Start of DATA FOR REVIEW

Definition ge_base_6 : list (list ge_precomp) := [
 [GePrecomp (Fe 793299 (-9230478) 8836302 (-6235707) (-27360908) (-2369593) 33152843 (-4885251) (-9906200) (-621852))
    (Fe 5666233 525582 20782575 (-8038419) (-24538499) 14657740 16099374 1468826 (-6171428) (-15186581))
    (Fe (-4859255) (-3779343) (-2917758) (-6748019) 7778750 11688288 (-30404353) (-9871238) (-1558923) (-9863646));
  GePrecomp (Fe 10896332 (-7719704) 824275 472601 (-19460308) 3009587 25248958 14783338 (-30581476) (-15757844))
    (Fe 10566929 12612572 (-31944212) 11118703 (-12633376) 12362879 21752402 8822496 24003793 14264025)
    (Fe 27713862 (-7355973) (-11008240) 9227530 27050101 2504721 23886875 (-13117525) 13958495 (-5732453));
  GePrecomp (Fe (-23481610) 4867226 (-27247128) 3900521 29838369 (-8212291) (-31889399) (-10041781) 7340521 (-15410068))
    (Fe 4646514 (-8011124) (-22766023) (-11532654) 23184553 8566613 31366726 (-1381061) (-15066784) (-10375192))
    (Fe (-17270517) 12723032 (-16993061) 14878794 21619651 (-6197576) 27584817 3093888 (-8843694) 3849921);
  GePrecomp (Fe (-9064912) 2103172 25561640 (-15125738) (-5239824) 9582958 32477045 (-9017955) 5002294 (-15550259))
    (Fe (-12057553) (-11177906) 21115585 (-13365155) 8808712 (-12030708) 16489530 13378448 (-25845716) 12741426)
    (Fe (-5946367) 10645103 (-30911586) 15390284 (-3286982) (-7118677) 24306472 15852464 28834118 (-7646072));
  GePrecomp (Fe (-17335748) (-9107057) (-24531279) 9434953 (-8472084) (-583362) (-13090771) 455841 20461858 5491305)
    (Fe 13669248 (-16095482) (-12481974) (-10203039) (-14569770) (-11893198) (-24995986) 11293807 (-28588204) (-9421832))
    (Fe 28497928 6272777 (-33022994) 14470570 8906179 (-1225630) 18504674 (-14165166) 29867745 (-8795943));
  GePrecomp (Fe (-16207023) 13517196 (-27799630) (-13697798) 24009064 (-6373891) (-6367600) (-13175392) 22853429 (-4012011))
    (Fe 24191378 16712145 (-13931797) 15217831 14542237 1646131 18603514 (-11037887) 12876623 (-2112447))
    (Fe 17902668 4518229 (-411702) (-2829247) 26878217 5258055 (-12860753) 608397 16031844 3723494);
  GePrecomp (Fe (-28632773) 12763728 (-20446446) 7577504 33001348 (-13017745) 17558842 (-7872890) 23896954 (-4314245))
    (Fe (-20005381) (-12011952) 31520464 605201 2543521 5991821 (-2945064) 7229064 (-9919646) (-8826859))
    (Fe 28816045 298879 (-28165016) (-15920938) 19000928 (-1665890) (-12680833) (-2949325) (-18051778) (-2082915));
  GePrecomp (Fe 16000882 (-344896) 3493092 (-11447198) (-29504595) (-13159789) 12577740 16041268 (-19715240) 7847707)
    (Fe 10151868 10572098 27312476 7922682 14825339 4723128 (-32855931) (-6519018) (-10020567) 3852848)
    (Fe (-11430470) 15697596 (-21121557) (-4420647) 5386314 15063598 16514493 (-15932110) 29330899 (-15076224))];
 [GePrecomp (Fe (-25499735) (-4378794) (-15222908) (-6901211) 16615731 2051784 3303702 15490 (-27548796) 12314391)
    (Fe 15683520 (-6003043) 18109120 (-9980648) 15337968 (-5997823) (-16717435) 15921866 16103996 (-3731215))
    (Fe (-23169824) (-10781249) 13588192 (-1628807) (-3798557) (-1074929) (-19273607) 5402699 (-29815713) (-9841101));
  GePrecomp (Fe 23190676 2384583 (-32714340) 3462154 (-29903655) (-1529132) (-11266856) 8911517 (-25205859) 2739713)
    (Fe 21374101 (-3554250) (-33524649) 9874411 15377179 11831242 (-33529904) 6134907 4931255 11987849)
    (Fe (-7732) (-2978858) (-16223486) 7277597 105524 (-322051) (-31480539) 13861388 (-30076310) 10117930);
  GePrecomp (Fe (-29501170) (-10744872) (-26163768) 13051539 (-25625564) 5089643 (-6325503) 6704079 12890019 15728940)
    (Fe (-21972360) (-11771379) (-951059) (-4418840) 14704840 2695116 903376 (-10428139) 12885167 8311031)
    (Fe (-17516482) 5352194 10384213 (-13811658) 7506451 13453191 26423267 4384730 1888765 (-5435404));
  GePrecomp (Fe (-25817338) (-3107312) (-13494599) (-3182506) 30896459 (-13921729) (-32251644) (-12707869) (-19464434) (-3340243))
    (Fe (-23607977) (-2665774) (-526091) 4651136 5765089 4618330 6092245 14845197 17151279 (-9854116))
    (Fe (-24830458) (-12733720) (-15165978) 10367250 (-29530908) (-265356) 22825805 (-7087279) (-16866484) 16176525);
  GePrecomp (Fe (-23583256) 6564961 20063689 3798228 (-4740178) 7359225 2006182 (-10363426) (-28746253) (-10197509))
    (Fe (-10626600) (-4486402) (-13320562) (-5125317) 3432136 (-6393229) 23632037 (-1940610) 32808310 1099883)
    (Fe 15030977 5768825 (-27451236) (-2887299) (-6427378) (-15361371) (-15277896) (-6809350) 2051441 (-15225865));
  GePrecomp (Fe (-3362323) (-7239372) 7517890 9824992 23555850 295369 5148398 (-14154188) (-22686354) 16633660)
    (Fe 4577086 (-16752288) 13249841 (-15304328) 19958763 (-14537274) 18559670 (-10759549) 8402478 (-9864273))
    (Fe (-28406330) (-1051581) (-26790155) (-907698) (-17212414) (-11030789) 9453451 (-14980072) 17983010 9967138);
  GePrecomp (Fe (-25762494) 6524722 26585488 9969270 24709298 1220360 (-1677990) 7806337 17507396 3651560)
    (Fe (-10420457) (-4118111) 14584639 15971087 (-15768321) 8861010 26556809 (-5574557) (-18553322) (-11357135))
    (Fe 2839101 14284142 4029895 3472686 14402957 12689363 (-26642121) 8459447 (-5605463) (-7621941));
  GePrecomp (Fe (-4839289) (-3535444) 9744961 2871048 25113978 3187018 (-25110813) (-849066) 17258084 (-7977739))
    (Fe 18164541 (-10595176) (-17154882) (-1542417) 19237078 (-9745295) 23357533 (-15217008) 26908270 12150756)
    (Fe (-30264870) (-7647865) 5112249 (-7036672) (-1499807) (-6974257) 43168 (-5537701) (-32302074) 16215819)];
 [GePrecomp (Fe (-6898905) 9824394 (-12304779) (-4401089) (-31397141) (-6276835) 32574489 12532905 (-7503072) (-8675347))
    (Fe (-27343522) (-16515468) (-27151524) (-10722951) 946346 16291093 254968 7168080 21676107 (-1943028))
    (Fe 21260961 (-8424752) (-16831886) (-11920822) (-23677961) 3968121 (-3651949) (-6215466) (-3556191) (-7913075));
  GePrecomp (Fe 16544754 13250366 (-16804428) 15546242 (-4583003) 12757258 (-2462308) (-8680336) (-18907032) (-9662799))
    (Fe (-2415239) (-15577728) 18312303 4964443 (-15272530) (-12653564) 26820651 16690659 25459437 (-4564609))
    (Fe (-25144690) 11425020 28423002 (-11020557) (-6144921) (-15826224) 9142795 (-2391602) (-6432418) (-1644817));
  GePrecomp (Fe (-23104652) 6253476 16964147 (-3768872) (-25113972) (-12296437) (-27457225) (-16344658) 6335692 7249989)
    (Fe (-30333227) 13979675 7503222 (-12368314) (-11956721) (-4621693) (-30272269) 2682242 25993170 (-12478523))
    (Fe 4364628 5930691 32304656 (-10044554) (-8054781) 15091131 22857016 (-10598955) 31820368 15075278);
  GePrecomp (Fe 31879134 (-8918693) 17258761 90626 (-8041836) (-4917709) 24162788 (-9650886) (-17970238) 12833045)
    (Fe 19073683 14851414 (-24403169) (-11860168) 7625278 11091125 (-19619190) 2074449 (-9413939) 14905377)
    (Fe 24483667 (-11935567) (-2518866) (-11547418) (-1553130) 15355506 (-25282080) 9253129 27628530 (-7555480));
  GePrecomp (Fe 17597607 8340603 19355617 552187 26198470 (-3176583) 4593324 (-9157582) (-14110875) 15297016)
    (Fe 510886 14337390 (-31785257) 16638632 6328095 2713355 (-20217417) (-11864220) 8683221 2921426)
    (Fe 18606791 11874196 27155355 (-5281482) (-24031742) 6265446 (-25178240) (-1278924) 4674690 13890525);
  GePrecomp (Fe 13609624 13069022 (-27372361) (-13055908) 24360586 9592974 14977157 9835105 4389687 288396)
    (Fe 9922506 (-519394) 13613107 5883594 (-18758345) (-434263) (-12304062) 8317628 23388070 16052080)
    (Fe 12720016 11937594 (-31970060) (-5028689) 26900120 8561328 (-20155687) (-11632979) (-14754271) (-10812892));
  GePrecomp (Fe 15961858 14150409 26716931 (-665832) (-22794328) 13603569 11829573 7467844 (-28822128) 929275)
    (Fe 11038231 (-11582396) (-27310482) (-7316562) (-10498527) (-16307831) (-23479533) (-9371869) (-21393143) 2465074)
    (Fe 20017163 (-4323226) 27915242 1529148 12396362 15675764 13817261 (-9658066) 2463391 (-4622140));
  GePrecomp (Fe (-16358878) (-12663911) (-12065183) 4996454 (-1256422) 1073572 9583558 12851107 4003896 12673717)
    (Fe (-1731589) (-15155870) (-3262930) 16143082 19294135 13385325 14741514 (-9103726) 7903886 2348101)
    (Fe 24536016 (-16515207) 12715592 (-3862155) 1511293 10047386 (-3842346) (-7129159) (-28377538) 10048127)];
 [GePrecomp (Fe (-12622226) (-6204820) 30718825 2591312 (-10617028) 12192840 18873298 (-7297090) (-32297756) 15221632)
    (Fe (-26478122) (-11103864) 11546244 (-1852483) 9180880 7656409 (-21343950) 2095755 29769758 6593415)
    (Fe (-31994208) (-2907461) 4176912 3264766 12538965 (-868111) 26312345 (-6118678) 30958054 8292160);
  GePrecomp (Fe 31429822 (-13959116) 29173532 15632448 12174511 (-2760094) 32808831 3977186 26143136 (-3148876))
    (Fe 22648901 1402143 (-22799984) 13746059 7936347 365344 (-8668633) (-1674433) (-3758243) (-2304625))
    (Fe (-15491917) 8012313 (-2514730) (-12702462) (-23965846) (-10254029) (-1612713) (-1535569) (-16664475) 8194478);
  GePrecomp (Fe 27338066 (-7507420) (-7414224) 10140405 (-19026427) (-6589889) 27277191 8855376 28572286 3005164)
    (Fe 26287124 4821776 25476601 (-4145903) (-3764513) (-15788984) (-18008582) 1182479 (-26094821) (-13079595))
    (Fe (-7171154) 3178080 23970071 6201893 (-17195577) (-4489192) (-21876275) (-13982627) 32208683 (-1198248));
  GePrecomp (Fe (-16657702) 2817643 (-10286362) 14811298 6024667 13349505 (-27315504) (-10497842) (-27672585) (-11539858))
    (Fe 15941029 (-9405932) (-21367050) 8062055 31876073 (-238629) (-15278393) (-1444429) 15397331 (-4130193))
    (Fe 8934485 (-13485467) (-23286397) (-13423241) (-32446090) 14047986 31170398 (-1441021) (-27505566) 15087184);
  GePrecomp (Fe (-18357243) (-2156491) 24524913 (-16677868) 15520427 (-6360776) (-15502406) 11461896 16788528 (-5868942))
    (Fe (-1947386) 16013773 21750665 3714552 (-17401782) (-16055433) (-3770287) (-10323320) 31322514 (-11615635))
    (Fe 21426655 (-5650218) (-13648287) (-5347537) (-28812189) (-4920970) (-18275391) (-14621414) 13040862 (-12112948));
  GePrecomp (Fe 11293895 12478086 (-27136401) 15083750 (-29307421) 14748872 14555558 (-13417103) 1613711 4896935)
    (Fe (-25894883) 15323294 (-8489791) (-8057900) 25967126 (-13425460) 2825960 (-4897045) (-23971776) (-11267415))
    (Fe (-15924766) (-5229880) (-17443532) 6410664 3622847 10243618 20615400 12405433 (-23753030) (-8436416));
  GePrecomp (Fe (-7091295) 12556208 (-20191352) 9025187 (-17072479) 4333801 4378436 2432030 23097949 (-566018))
    (Fe 4565804 (-16025654) 20084412 (-7842817) 1724999 189254 24767264 10103221 (-18512313) 2424778)
    (Fe 366633 (-11976806) 8173090 (-6890119) 30788634 5745705 (-7168678) 1344109 (-3642553) 12412659);
  GePrecomp (Fe (-24001791) 7690286 14929416 (-168257) (-32210835) (-13412986) 24162697 (-15326504) (-3141501) 11179385)
    (Fe 18289522 (-14724954) 8056945 16430056 (-21729724) 7842514 (-6001441) (-1486897) (-18684645) (-11443503))
    (Fe 476239 6601091 (-6152790) (-9723375) 17503545 (-4863900) 27672959 13403813 11052904 5219329)]].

End of DATA FOR REVIEW

YOUR OBJECTIVE:
Retype, exactly and in full, the lines above from the one containing "GePrecomp (Fe (-7091295)" through the one containing "GePrecomp (Fe (-24001791)".

OUTPUT BELOW:
  GePrecomp (Fe (-7091295) 12556208 (-20191352) 9025187 (-17072479) 4333801 4378436 2432030 23097949 (-566018))
    (Fe 4565804 (-16025654) 20084412 (-7842817) 1724999 189254 24767264 10103221 (-18512313) 2424778)
    (Fe 366633 (-11976806) 8173090 (-6890119) 30788634 5745705 (-7168678) 1344109 (-3642553) 12412659);
  GePrecomp (Fe (-24001791) 7690286 14929416 (-168257) (-32210835) (-13412986) 24162697 (-15326504) (-3141501) 11179385)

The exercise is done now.